Henry David Thoreau said, "An early-morning walk is a blessing for the whole day." Jacques Cousteau said, "The sea, once it casts its spell, holds one in its net of wonder forever." Whether it is on land or in the sea both of these men were expressing their wonder and connection with the natural world.
Like Thoreau, I take a walk every morning around the lake behind my house. There I revel in the sounds of the forest. The rustling of the trees in the gentle breeze, the birds chirping and singing, the squirrels single-mindedly uncovering the nuts they stashed earlier in the week or even earlier in the year. This time of year I also pass by the mother duck guiding her little ones on their journey to adulthood, the Canada goose parents that inevitably hiss, fiercely protecting their goslings, or the garter snake slithering across the trail. Sometimes I am startled, as I was this week, when I rounded the corner only to see a coyote crossed the trail. S/he paused at the edge of the forest and looked back at me. For a moment, with both of us acknowledging the other, I felt a deep sense of camaraderie with him or her. Here we were, two species, simply trying to make our way in the world.
That is exactly what the project "Pod Tune" (listen here) captures. How we, together with other species are on a common journey through life. As one of three producers and owner of Pollinator Media Group, Rob Ganger said about "Pod Tune," "We wanted to create experiences of reverence for nature and all of the species that live here.
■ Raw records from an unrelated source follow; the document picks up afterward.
(** * Options calculator: Black-Scholes kernel and strategy analytics

    A shallow embedding of [lib/blackScholes.js] (classes
    [BlackScholesCalculator] and [OptionsStrategy]), of [generatePLCurve] and
    the result of [handleSingleOption] from the [/api/calculate] route, and of
    the pricing functions of the [pages/api/calculate] route.

    JavaScript numbers are IEEE-754 binary64 values, so they are modelled by
    Rocq's primitive [float]: [+], [-], [*], [/], [Math.sqrt], [Math.abs] and
    the comparisons are the kernel's binary64 operations and evaluate to the
    very bits a JavaScript engine produces.  [Math.exp] and [Math.log] are
    host functions whose values ECMAScript leaves implementation-approximated;
    they are parameters of the model, and concrete runs use a table of their
    correctly rounded values.  Loops whose exit depends on float arithmetic
    take a fuel argument and return [None] when it runs out. *)

From Stdlib Require Import List Bool Arith ZArith Lia.
From Stdlib Require Import Floats.
Import ListNotations.

Set Warnings "-inexact-float".
Open Scope float_scope.

(** ** JavaScript number primitives *)

Module JS.

(** [Math.max(a, b)]: NaN if either argument is NaN; [+0] is larger than [-0]. *)
Definition max2 (a b : float) : float :=
  if is_nan a || is_nan b then nan
  else if a <? b then b
  else if b <? a then a
  else if get_sign a then b else a.

(** [Math.min(a, b)]: NaN if either argument is NaN; [-0] is smaller than [+0]. *)
Definition min2 (a b : float) : float :=
  if is_nan a || is_nan b then nan
  else if a <? b then a
  else if b <? a then b
  else if get_sign a then a else b.

(** [Math.max(...xs)] and [Math.min(...xs)]; on no argument they are
    [-Infinity] and [Infinity]. *)
Definition max_list (xs : list float) : float := fold_left max2 xs neg_infinity.
Definition min_list (xs : list float) : float := fold_left min2 xs infinity.

(** [x > y] *)
Definition gtb (x y : float) : bool := y <? x.
(** [x >= y] *)
Definition geb (x y : float) : bool := y <=? x.

(** 2^52: from here on every binary64 value is an integer. *)
Definition two52 : float := 4503599627370496.

(** [Math.floor] for finite arguments, by the round-to-integer effect of
    adding and subtracting 2^52. *)
Definition floor (x : float) : float :=
  if two52 <=? abs x then x
  else
    let r := if 0 <=? x then (x + two52) - two52 else - ((- x + two52) - two52) in
    if x <? r then r - 1 else r.

(** [Math.round(x)]: the nearest integer, ties towards [+Infinity]; the sign
    of a zero result is that of [x]. *)
Definition round (x : float) : float :=
  if is_nan x || is_infinity x || (two52 <=? abs x) then x
  else
    let f := floor x in
    let r := if x - f <? 0.5 then f else f + 1 in
    if (r =? 0) && get_sign x then neg_zero else r.

(** SameValueZero, the equality of [Set]: NaN equals NaN, [+0] equals [-0]. *)
Definition same_value_zero (x y : float) : bool :=
  (x =? y) || (is_nan x && is_nan y).

(** The value that [Set.prototype.add] stores for [x]: [-0] is stored as
    [+0], every other value as it is. *)
Definition set_value (x : float) : float := if x =? 0 then 0 else x.

(** [[...new Set(xs)]]: the stored values of the first occurrences, in
    insertion order. *)
Fixpoint set_spread_from (seen : list float) (xs : list float) : list float :=
  match xs with
  | [] => []
  | x :: xs' =>
      if existsb (same_value_zero x) seen then set_spread_from seen xs'
      else set_value x :: set_spread_from (set_value x :: seen) xs'
  end.
(** * The spaced-repetition progress engine of the vocabulary backend

    A shallow embedding of [routes/flashcards.js] (the progress codec, the
    review scheduler, the reconciler and the due-list evaluator) and of the
    progress-related parts of [routes/words.js], followed by the properties
    the design document states about them.

    JavaScript numbers are IEEE 754 binary64 values; they are modelled by
    Rocq's primitive floats, whose operations are the same roundings. *)

From Stdlib Require Import ZArith Lia Bool List String Ascii.
From Stdlib Require Import Floats Reals Lra.
From stdpp Require Import base option list gmap strings.

Local Open Scope Z_scope.
Set Warnings "-inexact-float".

(** ** JavaScript values and numbers *)

Module Js.

(** The values a stored field can hold.  A [Date] is represented by its time
    value in milliseconds (NaN for an invalid date). *)
Inductive value :=
| VUndefined
| VNull
| VBool (b : bool)
| VNum (x : float)
| VStr (s : string)
| VDate (t : float).

(** [ToBoolean]. *)
Definition truthy (v : value) : bool :=
  match v with
  | VUndefined | VNull => false
  | VBool b => b
  | VNum x => negb (is_zero x || is_nan x)
  | VStr s => negb (String.eqb s "")
  | VDate _ => true
  end.

(** [a || b]. *)
Definition or_else (a b : value) : value := if truthy a then a else b.

(** [typeof v === 'number' ? v : d]. *)
Definition number_or (v : value) (d : float) : float :=
  match v with VNum x => x | _ => d end.

(** [Math.min(a, b)] and [Math.max(a, b)]: NaN if either argument is NaN,
    and -0 is smaller than +0. *)
Definition Math_min (a b : float) : float :=
  if is_nan a || is_nan b then nan
  else if (a <? b)%float then a
  else if (b <? a)%float then b
  else if get_sign a then a else b.

Definition Math_max (a b : float) : float :=
  if is_nan a || is_nan b then nan
  else if (a <? b)%float then b
  else if (b <? a)%float then a
  else if get_sign a then b else a.

(** [Math.ceil] on the sign, mantissa and exponent of the number: numbers
    with a non-negative exponent are integers already; a negative number
    above -1 gives -0. *)
Definition SFceil (x : spec_float) : spec_float :=
  match x with
  | S754_finite s m e =>
      if 0 <=? e then x
      else
        let q := Z.pos m / 2 ^ (- e) in
        if s then
          if q =? 0 then S754_zero true
          else binary_normalize prec emax (- q) 0 true
        else
          binary_normalize prec emax
            (if Z.pos m mod 2 ^ (- e) =? 0 then q else q + 1) 0 false
  | _ => x
  end.

Definition Math_ceil (x : float) : float := SF2Prim (SFceil (Prim2SF x)).

(** Truncation towards zero of a finite number ([ToIntegerOrInfinity]
    followed by the conversion back to a number, which has no -0). *)
Definition SFtrunc (x : spec_float) : spec_float :=
  match x with
  | S754_finite s m e =>
      if 0 <=? e then x
      else binary_normalize prec emax
             (cond_Zopp s (Z.pos m / 2 ^ (- e))) 0 false
  | S754_zero _ => S754_zero false
  | _ => x
  end.

Definition trunc (x : float) : float := SF2Prim (SFtrunc (Prim2SF x)).

(** [TimeClip]: the time value of [new Date(t)] for a number [t]. *)
Definition TimeClip (t : float) : float :=
  if negb (is_finite t) then nan
  else if (8.64e15 <? abs t)%float then nan
  else trunc t.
A sense of wonder and awe can go a long way to solving some of the massive environmental issues we face."
What is "Pod Tune"? It is a partnership between humans and humpback whales. As Ganger explains:
"With 'Pod Tune,' we asked artists from around the world to utilize the whale songs that we gave them to create a collaboration with the whales. To utilize the whales as an instrument, or voice, to give the songs deeper human context to try and feel what they are singing about. To feel their grandeur and otherworldliness in a way that deeply resonates with the human listener."
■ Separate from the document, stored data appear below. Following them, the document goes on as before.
(** With distinct ids, the map entry of the hit leaf is the rectangle it was
    hit in. *)
Lemma computeBounds_hit t x y w h m px py n b :
  NoDup (ids t) ->
  findDeepestNodeAtPoint_node t x y w h px py = Some n ->
  hitLeafBounds t x y w h px py = Some b ->
  computeBounds_node t x y w h m !! node_id n = Some b.
Proof.
  revert x y w h m.
  induction t as [i l|i o r f IHf s IHs]; intros x y w h m Hnd; simpl;
    destruct (outside x y w h px py); try discriminate.
  - intros [= <-] [= <-]. simpl. by rewrite lookup_insert_eq.
  - apply NoDup_cons in Hnd as [Hi Hnd].
    apply NoDup_app in Hnd as (Hndf & Hdisj & Hnds).
    destruct o.
    + destruct (findDeepestNodeAtPoint_node f x y (floorMul w r) h px py)
        as [c|] eqn:E.
      * intros [= <-] Hb.
        rewrite computeBounds_node_other.
        -- by apply IHf.
        -- apply Hdisj. destruct (find_inTree _ _ _ _ _ _ _ _ E) as [Hin _].
           apply (inTree_ids _ _ Hin), node_id_in_ids.
      * intros Hn Hb. by apply IHs.
    + destruct (findDeepestNodeAtPoint_node f x y w (floorMul h r) px py)
        as [c|] eqn:E.
      * intros [= <-] Hb.
        rewrite computeBounds_node_other.
        -- by apply IHf.
        -- apply Hdisj. destruct (find_inTree _ _ _ _ _ _ _ _ E) as [Hin _].
           apply (inTree_ids _ _ Hin), node_id_in_ids.
      * intros Hn Hb. by apply IHs.
Qed.

(** C4, as stated, fails: in a 100 x 100 rectangle split in two halves, the
    point (50, 10) is on the boundary [x + firstW]; the second child would
    take it, but the first child is asked first, its rectangle [[0, 50]]
    includes its right edge, and the hit test answers with the first
    child's leaf. *)
Lemma boundary_not_second_child :
  50 = 0 + floorMul 100 (1 # 2) /\
  findDeepestNodeAtPoint (Some sampleTwo) 0 0 100 100 50 10
    = Some (LayoutLeaf "a" (Some 1)) /\
  findDeepestNodeAtPoint_node (LayoutLeaf "b" (Some 2))
    (0 + floorMul 100 (1 # 2)) 0 (100 - floorMul 100 (1 # 2)) 100 50 10
    = Some (LayoutLeaf "b" (Some 2)) /\
  findDeepestNodeAtPoint (Some sampleTwo) 0 0 100 100 50 10
    <> findDeepestNodeAtPoint_node (LayoutLeaf "b" (Some 2))
         (0 + floorMul 100 (1 # 2)) 0 (100 - floorMul 100 (1 # 2)) 100 50 10.
Proof. repeat split; try reflexivity. discriminate. Qed.

(** C4, amended: a point of a split's rectangle that lies exactly on the
    boundary between the two children ([px = x + firstW] for a vertical
    split, [py = y + firstH] for a horizontal one) is resolved in the first
    child: the hit test returns what the first child returns, which is a
    leaf of the first child, because a child's rectangle includes its right
    and bottom edges and the first child is tried first. *)
Theorem boundary_hits_first_child (i : NodeId) (r : Q) (f s : LayoutNode)
        (x y w h px py : Z) :
  closedUnit r -> 0 <= w -> 0 <= h ->
  (px = x + floorMul w r -> y <= py <= y + h ->
   exists leaf,
     findDeepestNodeAtPoint_node (LayoutSplit i Vertical r f s) x y w h px py
       = Some leaf /\
     findDeepestNodeAtPoint_node f x y (floorMul w r) h px py = Some leaf /\
     inTree leaf f) /\
  (py = y + floorMul h r -> x <= px <= x + w ->
   exists leaf,
     findDeepestNodeAtPoint_node (LayoutSplit i Horizontal r f s) x y w h px py
       = Some leaf /\
     findDeepestNodeAtPoint_node f x y w (floorMul h r) px py = Some leaf /\
     inTree leaf f).
Proof.
  intros Hr Hw Hh.
  assert (Hfw := floorMul_range w r Hr Hw).
  assert (Hfh := floorMul_range h r Hr Hh).
  split; intros Hp Hq.
  - assert (O : outside x y w h px py = false) by (apply outside_false; lia).
    assert (O' : outside x y (floorMul w r) h px py = false)
      by (apply outside_false; lia).
    destruct (find_is_Some f _ _ _ _ _ _ O') as [leaf E].
    exists leaf. simpl. rewrite O, E.
    split; [done|]. split; [done|]. by destruct (find_inTree _ _ _ _ _ _ _ _ E).
  - assert (O : outside x y w h px py = false) by (apply outside_false; lia).
    assert (O' : outside x y w (floorMul h r) px py = false)
      by (apply outside_false; lia).
    destruct (find_is_Some f _ _ _ _ _ _ O') as [leaf E].
    exists leaf. simpl. rewrite O, E.
    split; [done|]. split; [done|]. by destruct (find_inTree _ _ _ _ _ _ _ _ E).
Qed.

Lemma boundary_hits_first_child_witness :
  closedUnit (1 # 2) /\ 0 <= 100 /\ 50 = 0 + floorMul 100 (1 # 2) /\
  0 <= 10 <= 0 + 100 /\
  exists leaf,
    findDeepestNodeAtPoint_node sampleTwo 0 0 100 100 50 10 = Some leaf /\
    inTree leaf (LayoutLeaf "a" (Some 1)).
Proof.
  assert (H1 : 0 <= 100) by lia.
  assert (H2 : 50 = 0 + floorMul 100 (1 # 2)) by reflexivity.
  assert (H3 : 0 <= 10 <= 0 + 100) by lia.
  split; [exact closedUnit_half|]. repeat (split; [assumption|]).
  destruct (proj1 (boundary_hits_first_child "s" (1 # 2)
                     (LayoutLeaf "a" (Some 1)) (LayoutLeaf "b" (Some 2))
                     0 0 100 100 50 10 closedUnit_half H1 H1) H2 H3)
    as (leaf & E & _ & Hin).
  exists leaf. split; assumption.
Defined.

(** ** Snap resolver *)

Lemma min4_gt a b c d k :
  min4 a b c d > k <-> a > k /\ b > k /\ c > k /\ d > k.
Proof. unfold min4. lia. Qed.

(** Near no viewport edge, the fall-through branch returns [null]. *)
Lemma viewport_branch_none vw vh px py :
  within (mkBounds 0 0 vw vh) px py ->
  minEdgeDistance (mkBounds 0 0 vw vh) px py > SNAP_DISTANCE ->
  (if px <=? SNAP_DISTANCE then
     Returns (Some (mkPreview 0 0 (roundHalf vw) vh None SideLeft))
   else if px >=? vw - SNAP_DISTANCE then
     Returns (Some (mkPreview (roundHalf vw) 0 (roundHalf vw) vh None SideRight))
   else if py <=? SNAP_DISTANCE then
     Returns (Some (mkPreview 0 0 vw (roundHalf vh) None SideTop))
   else if py >=? vh - SNAP_DISTANCE then
     Returns (Some (mkPreview 0 (roundHalf vh) vw (roundHalf vh) None SideBottom))
   else Returns None) = Returns None.
Proof.
  unfold within, minEdgeDistance, SNAP_DISTANCE. simpl.
  intros Hin Hd. apply min4_gt in Hd.
  destruct (Z.leb_spec px 50); [lia|].
  destruct (Z.geb_spec px (vw - 50)); [lia|].
  destruct (Z.leb_spec py 50); [lia|].
  destruct (Z.geb_spec py (vh - 50)); [lia|done].
Qed.

(** C6, as stated, fails: the pointer can leave the viewport during a drag.
    At (-100, 300) over an 800 x 600 viewport with no layout, the nearest
    viewport edge is 100 pixels away, and the resolver proposes the left
    half, since it tests [px <= 50] and not a distance. *)
Lemma snap_far_outside_viewport :
  candidateRect None 800 600 (-100) 300 = mkBounds 0 0 800 600 /\
  minEdgeDistance (mkBounds 0 0 800 600) (-100) 300 = 100 /\
  100 > SNAP_DISTANCE /\
  hitTestForPreview None 800 600 (-100) 300
    = Returns (Some (mkPreview 0 0 400 600 None SideLeft)).
Proof. repeat split; reflexivity. Qed.

(** C6, amended: for a tree with distinct node ids and a point inside the
    candidate rectangle (the hit leaf's, or the viewport when no leaf is
    hit), if the least distance from the point to the rectangle's four edges
    exceeds 50, the resolver returns [null]. *)
Theorem no_snap_beyond_threshold (root : option LayoutNode)
        (vw vh px py : Z) :
  NoDup (idsOf root) ->
  within (candidateRect root vw vh px py) px py ->
  minEdgeDistance (candidateRect root vw vh px py) px py > SNAP_DISTANCE ->
  hitTestForPreview root vw vh px py = Returns None.
Proof.
  intros Hnd Hin Hd. unfold hitTestForPreview.
  destruct root as [t|]; simpl in *.
  - pose proof (hitLeafBounds_find t 0 0 vw vh px py) as Hb.
    destruct (findDeepestNodeAtPoint_node t 0 0 vw vh px py) as [n|] eqn:E.
    + destruct Hb as (b & Hb & _). rewrite Hb in Hin, Hd. simpl in Hin, Hd.
      rewrite (computeBounds_hit t 0 0 vw vh ∅ px py n b Hnd E Hb).
      unfold within in Hin. unfold minEdgeDistance in Hd.
      apply min4_gt in Hd.
      assert (Hm : min4 (px - bx b) (bx b + bwidth b - px)
                        (py - by_ b) (by_ b + bheight b - py) > SNAP_DISTANCE)
        by (apply min4_gt; lia).
      apply Z.gt_lt, Z.gtb_lt in Hm. by rewrite Hm.
    + rewrite Hb in Hin, Hd. simpl in Hin, Hd.
      by apply viewport_branch_none.
  - by apply viewport_branch_none.
Qed.

Lemma no_snap_beyond_threshold_witness :
  NoDup (idsOf (Some sampleTwo)) /\
  within (candidateRect (Some sampleTwo) 800 600 200 300) 200 300 /\
  minEdgeDistance (candidateRect (Some sampleTwo) 800 600 200 300) 200 300
    > SNAP_DISTANCE /\
  hitTestForPreview (Some sampleTwo) 800 600 200 300 = Returns None.
Proof.
  assert (H1 : NoDup (idsOf (Some sampleTwo))) by by_compute.
  assert (H2 : within (candidateRect (Some sampleTwo) 800 600 200 300) 200 300)
    by (vm_compute; repeat split; discriminate).
  assert (H3 : minEdgeDistance (candidateRect (Some sampleTwo) 800 600 200 300)
                 200 300 > SNAP_DISTANCE) by reflexivity.
  repeat (split; [assumption|]).
  exact (no_snap_beyond_threshold (Some sampleTwo) 800 600 200 300 H1 H2 H3).
Defined.

(** [Math.round (n / 2)] against the halves the bounds resolver makes. *)
Lemma roundHalf_even k : roundHalf (2 * k) = k.
Proof.
  unfold roundHalf. symmetry. apply (Z.div_unique_pos _ 2 k 1); lia.
Qed.

Lemma roundHalf_odd k : roundHalf (2 * k + 1) = k + 1.
Proof.
  unfold roundHalf. symmetry. apply (Z.div_unique_pos _ 2 (k + 1) 0); lia.
Qed.

Lemma half_even n : Z.even n = true -> roundHalf n = n / 2 /\ n - n / 2 = n / 2.
Proof.
  intros H. apply Z.even_spec in H as [k ->].
  rewrite roundHalf_even.
  assert (E : 2 * k / 2 = k) by (symmetry; apply (Z.div_unique_pos _ 2 k 0); lia).
  rewrite E. lia.
Qed.

(** On a hit leaf whose width and height are even, the preview is the half
    the specification describes. *)
Lemma preview_even_sizes root vw vh px py b p :
  NoDup (idsOf root) ->
  (exists t, root = Some t /\ hitLeafBounds t 0 0 vw vh px py = Some b) ->
  Z.even (bwidth b) = true -> Z.even (bheight b) = true ->
  hitTestForPreview root vw vh px py = Returns (Some p) ->
  previewRect p = specPreviewRect b (pside p).
Proof.
  intros Hnd (t & -> & Hb) Hw Hh. unfold hitTestForPreview. simpl in *.
  pose proof (hitLeafBounds_find t 0 0 vw vh px py) as Hf.
  destruct (findDeepestNodeAtPoint_node t 0 0 vw vh px py) as [n|] eqn:E;
    [|congruence].
  rewrite (computeBounds_hit t 0 0 vw vh ∅ px py n b Hnd E Hb).
  destruct (half_even _ Hw) as [Ew Ew'], (half_even _ Hh) as [Eh Eh'].
  repeat match goal with
         | |- context [if ?c then _ else _] => destruct c
         end;
    intros [= <-]; unfold previewRect, specPreviewRect; simpl;
    rewrite ?Ew, ?Ew', ?Eh, ?Eh'; reflexivity.
Qed.

(** C5 at a leaf of odd width.  In a 202 x 300 viewport the window leaf of
    the first insert owns [0, 101).  Near its right edge the preview is
    51 wide and starts at 51, one pixel past the leaf, where the second half
    is the remainder, 51 wide from 50; near its left edge the preview is
    51 wide, not floor(101 / 2) = 50. *)
Theorem preview_rounds_up :
  candidateRect afterFirstInsert 202 300 100 150 = mkBounds 0 0 101 300 /\
  hitTestForPreview afterFirstInsert 202 300 100 150
    = Returns (Some (mkPreview 51 0 51 300 (Some "leaf_1") SideRight)) /\
  specPreviewRect (mkBounds 0 0 101 300) SideRight = mkBounds 50 0 51 300 /\
  candidateRect afterFirstInsert 202 300 1 150 = mkBounds 0 0 101 300 /\
  hitTestForPreview afterFirstInsert 202 300 1 150
    = Returns (Some (mkPreview 0 0 51 300 (Some "leaf_1") SideLeft)) /\
  specPreviewRect (mkBounds 0 0 101 300) SideLeft = mkBounds 0 0 50 300.
Proof. repeat split; reflexivity. Qed.

(** * Further properties of the engine *)

(** ** Hit tester and bounds map *)

(** X1: the hit test answers exactly for the points of the closed outer
    rectangle, whatever the ratios, and what it answers is a leaf of the
    tree. *)
Theorem hit_iff_inside (t : LayoutNode) (x y w h px py : Z) :
  (is_Some (findDeepestNodeAtPoint (Some t) x y w h px py) <->
   within (mkBounds x y w h) px py) /\
  (forall n, findDeepestNodeAtPoint (Some t) x y w h px py = Some n ->
             inTree n t /\ exists i l, n = LayoutLeaf i l).
Proof.
  split.
  - unfold within. simpl. rewrite <- outside_false. split.
    + intros [n E]. destruct (outside x y w h px py) eqn:O; [|done].
      destruct t as [|? []]; simpl in E; rewrite O in E; discriminate.
    + apply find_is_Some.
  - intros n E. by apply (find_inTree t x y w h px py).
Qed.

Lemma computeBounds_node_dom t x y w h m k :
  is_Some (computeBounds_node t x y w h m !! k) <->
  k ∈ ids t \/ is_Some (m !! k).
Proof.
  revert x y w h m.
  induction t as [i l|i o r f IHf s IHs]; intros x y w h m.
  - simpl. rewrite lookup_insert_is_Some, list_elem_of_singleton.
    split; [intros [->|[_ H]]|intros [->|H]]; auto.
    destruct (decide (i = k)); auto.
  - assert (Hins : is_Some (<[i:=mkBounds x y w h]> m !! k)
                   <-> k = i \/ is_Some (m !! k)).
    { rewrite lookup_insert_is_Some. split; [intros [->|[_ H]]|intros [->|H]]; auto.
      destruct (decide (i = k)); auto. }
    destruct o; simpl; rewrite IHs, IHf, Hins, elem_of_cons, elem_of_app; tauto.
Qed.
The result? A hauntingly beautiful album with 13 distinct songs featuring artists and whales. My favorite is Ugis Praulins' "Valis." I swell with feelings of melancholy and hope when listening to the seemingly effortless combination of music and humpback whales in this song. Others, like Mikael Jorgensen's "Marine Layers" fill me with a sense of excitement and energy, of a life full of possibilities.
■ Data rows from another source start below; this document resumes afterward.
Lemma failed_send_ends_run_witness :
  let b := run init [post_T; post_U; Tick (t0 + 10000000); Sent 0 false;
                     Tick (t0 + 20000000)] in
  let later := [Tick (t0 + 30000000); Sent 1 true] in
  let b' := step b (Sent 1 false) in
  post_queue b' = post_queue b ∧ removed b' = removed b ∧ sent b' = sent b ∧
  jobs (run b' later) !! 1%nat = Some (Raised SendError) ∧
  sent_by 1 (run b' later) = sent_by 1 b ∧
  (∀ now', t0 + 20000000 <= now' → is_due now' item_T = true) ∧
  (item_T ∈ post_queue b' ∧ ∀ y, y ∈ [item_U] → y ∈ post_queue b').
Proof.
  cbv zeta.
  destruct (failed_send_ends_run
              [post_T; post_U; Tick (t0 + 10000000); Sent 0 false; Tick (t0 + 20000000)]
              [Tick (t0 + 30000000); Sent 1 true] 1 (t0 + 20000000) item_T [item_U]
              eq_refl) as (H1 & H2 & H3 & H4 & H5 & H6 & H7).
  split; [exact H1|]. split; [exact H2|]. split; [exact H3|]. split; [exact H4|].
  split; [exact H5|]. split; [exact H6|]. apply H7. reflexivity.
Defined.

(** C2, as stated, fails: two items are due, the [send_photo] of the first
    raises; the run ends without trying the second, nothing is removed, and
    the next run sends the first item again. *)
Lemma failed_send_stops_run_and_keeps_item :
  let b := run init [post_T; post_U; Tick (t0 + 10000000); Sent 0 false;
                     Tick (t0 + 20000000)] in
  is_due (t0 + 10000000) item_T = true ∧ is_due (t0 + 10000000) item_U = true ∧
  post_queue b = [item_T; item_U] ∧
  removed b = [] ∧
  sent_by 0 b = [item_T] ∧
  sent_by 1 b = [item_T] ∧
  jobs b = [Raised SendError; Awaiting (t0 + 20000000) item_T [item_U]].
Proof. vm_compute. repeat split. Qed.

(** *** When an item is sent *)

Lemma step_sent_mono (b : bot) (e : event) (c : nat * datetime * post_item) :
  c ∈ sent b → c ∈ sent (step b e).
Proof.
  intros Hc. destruct e as [text now| |now|i ok]; [done|by rewrite step_queue|cbn [step]..].
  - cbn [sent]. apply elem_of_app. by left.
  - destruct (jobs b !! i) as [[now x rest| |]|]; try done.
    destruct (resume ok now x rest (post_queue b)) as [j q]. cbn [sent].
    apply elem_of_app. by left.
Qed.

Ltac still_sent Hmono Hpassed :=
  let z := fresh "z" in
  let Hz := fresh "Hz" in
  let Hs := fresh "Hs" in
  intros z Hz; destruct (Hpassed z Hz) as [? Hs]; split; [done|];
  intros ?; by apply Hmono, Hs.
Yet the power of "Pod Tune" goes beyond simply striving to change how we interact with the environment and other species. Listening to and communing with nature affects our health, both physical and psychological. A review by Keniger and colleagues in The International Journal of Environmental Research and Public Health (see article) reveals that there are substantial physical, psychological, cognitive, and social benefits to interacting with nature. Not only may having an intimate relationship with the natural world make one generally feel better and reduce stress, but it also helps us recover from injury faster and reduce mortality rates after illness. This applies to adults and children. Fostering a sense of connection for your children will improve their quality of life well into adulthood.
The wonderful thing is that this relationship with nature can be created simply by looking out a window at natural scenery, watching fish swim in a tank, taking a walk surrounded by the sounds, smells, and sights of the wilderness, or simply listening to the sounds of nature, like those in "Pod Tune." Regardless of the form it takes, it is beneficial, it is restorative, and it is necessary.
To get your copy of "Pod Tune" and find out more about how you can support their vision of creating more inter-species peace, love and understanding, visit "Pod Tune" - the album or visit them on Facebook. All net proceeds benefit organizations such as The Ocean Alliance and The Blue Mind Project. For more about Pollinator Media and Rob Ganger visit http://pollinatormedia.com and follow him on Twitter @pollinatorbuzz.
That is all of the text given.